In reality though we are still far away from engineers being able to take over, even now. Because we need way more than 1.5x coming out of fusion in order to compensate for the inefficiencies in generating laser from electricity, and also the inefficiencies in converting heat output into electricity.
Mostly we did. The Apollo Guidance Computer used integrated circuits on silicon, and we needed quantum to get a good handle on semiconductors. And transistors were first theorized in 1926. Getting funding was probably the easy part, all it took was a superpower Cold War.

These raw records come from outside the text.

(** ** C9 *)

(** C9, as amended.  An opening marker with no closing marker after it stays
    in place with all the text after it: the output is the trimmed
    concatenation of the text before the marker, itself cleaned of its
    segments, the marker and the text after it.  When the text before the
    marker holds no segment, the output is the input trimmed. *)
Theorem clean_response_unterminated :
  (forall a b, ~ occurs Re.close_tag b ->
     clean_response (a ++ Re.open_tag ++ b) = strip (Re.sub_think a ++ Re.open_tag ++ b))
  /\ (forall a b, ~ occurs Re.close_tag b -> ~ has_segment a ->
        clean_response (a ++ Re.open_tag ++ b) = strip (a ++ Re.open_tag ++ b)).
Proof.
  split.
  - intros a b Hb. unfold clean_response. rewrite sub_think_unterminated by exact Hb.
    reflexivity.
  - intros a b Hb Ha. unfold clean_response. rewrite sub_think_unterminated by exact Hb.
    rewrite sub_think_no_segment by exact Ha. reflexivity.
Qed.

Lemma clean_response_unterminated_witness :
  clean_response (lit " Sure. " ++ Re.open_tag ++ lit "let me see ")
  = strip (lit " Sure. " ++ Re.open_tag ++ lit "let me see ").
Proof.
  apply (proj2 clean_response_unterminated (lit " Sure. ") (lit "let me see ")).
  - apply occursb_false. vm_compute. reflexivity.
  - intros H. apply has_segment_occurs_close in H. revert H.
    apply occursb_false. vm_compute. reflexivity.
Defined.

(** C9 as stated fails: the text below holds an opening marker with no
    closing marker after it, yet the segment before that marker is removed,
    so the output is not the input trimmed. *)
Lemma clean_response_unterminated_after_segment :
  ~ (forall text a b,
       text = a ++ Re.open_tag ++ b -> ~ occurs Re.close_tag b ->
       clean_response text = strip text).
Proof.
  intros H.
  assert (E : clean_response (lit "<think>a</think><think>b")
              = strip (lit "<think>a</think><think>b")).
  { apply (H _ (lit "<think>a</think>") (lit "b") eq_refl).
    apply occursb_false. vm_compute. reflexivity. }
  vm_compute in E. discriminate.
Qed.

(** ** C4 *)

(** C4, as amended.  The model named in the summary is the one with the
    strictly smaller duration; when the two durations are equal the second
    model, [model_2], is named. *)
Theorem faster_model_named model_1 model_2 time_1 time_2 :
  ((time_1 < time_2)%Q -> faster_model model_1 model_2 time_1 time_2 = model_1)
  /\ ((time_2 < time_1)%Q -> faster_model model_1 model_2 time_1 time_2 = model_2)
  /\ ((time_1 == time_2)%Q -> faster_model model_1 model_2 time_1 time_2 = model_2)
  /\ exists rest,
       summary_line model_1 model_2 time_1 time_2
       = faster_model model_1 model_2 time_1 time_2 ++ lit " was " ++ rest.
Proof.
  unfold faster_model. repeat split.
  - intros H. apply ltb_lt in H. rewrite H. reflexivity.
  - intros H. assert (E : ltb time_1 time_2 = false) by (apply ltb_ge; lra).
    rewrite E. reflexivity.
  - intros H. assert (E : ltb time_1 time_2 = false) by (apply ltb_ge; lra).
    rewrite E. reflexivity.
  - unfold summary_line. eexists. reflexivity.
Qed.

Except they are not even in the same ballpark. Nobody is denying fusion can be done, but if you told me moon landing tickets were available to the general public I would say you were lying.
It is not an engineering problem, they haven't solved half the physics still. You can't just tell the fuel pellets to burn hotter please, would you mind transferring your energy to this battery on the way out, they have none of the required steps to do this yet.
Once it's actually possible to get net positive energy, then yes by all means engineer away the inefficiencies, before that it's still as much a pipe dream.
We also always ignore economics in these situations. The reason we all don't have a Boston Dynamics level robot right now is because of the economics of mass producing such a robot.
To call that an engineering problem is too simplistic to me.
We don't need to just solve fusion. We need to produce fusion in a manner that undercuts the price of fossil fuels. Then stack "renewable" on top of that. Sociologically, people operate on self interest and will in-group into team Fossil Fuels, Team Wind/Solar and we might even end up with Team Fossil Fuels and Team Wind/Solar forming an alliance to oppose Team Fusion.
Of course, outwardly and individually we play make believe that we are all impartial 3rd party observers that just want the best for Team Human. It is those self interested jerks on the other team that are the problem. Never you and I.
You left out the previous paragraph from this local news low quality source:
> For that reason, and others, Chang says using this type of fusion as a clean energy source is likely decades away. But he says a fusion-powered future is coming.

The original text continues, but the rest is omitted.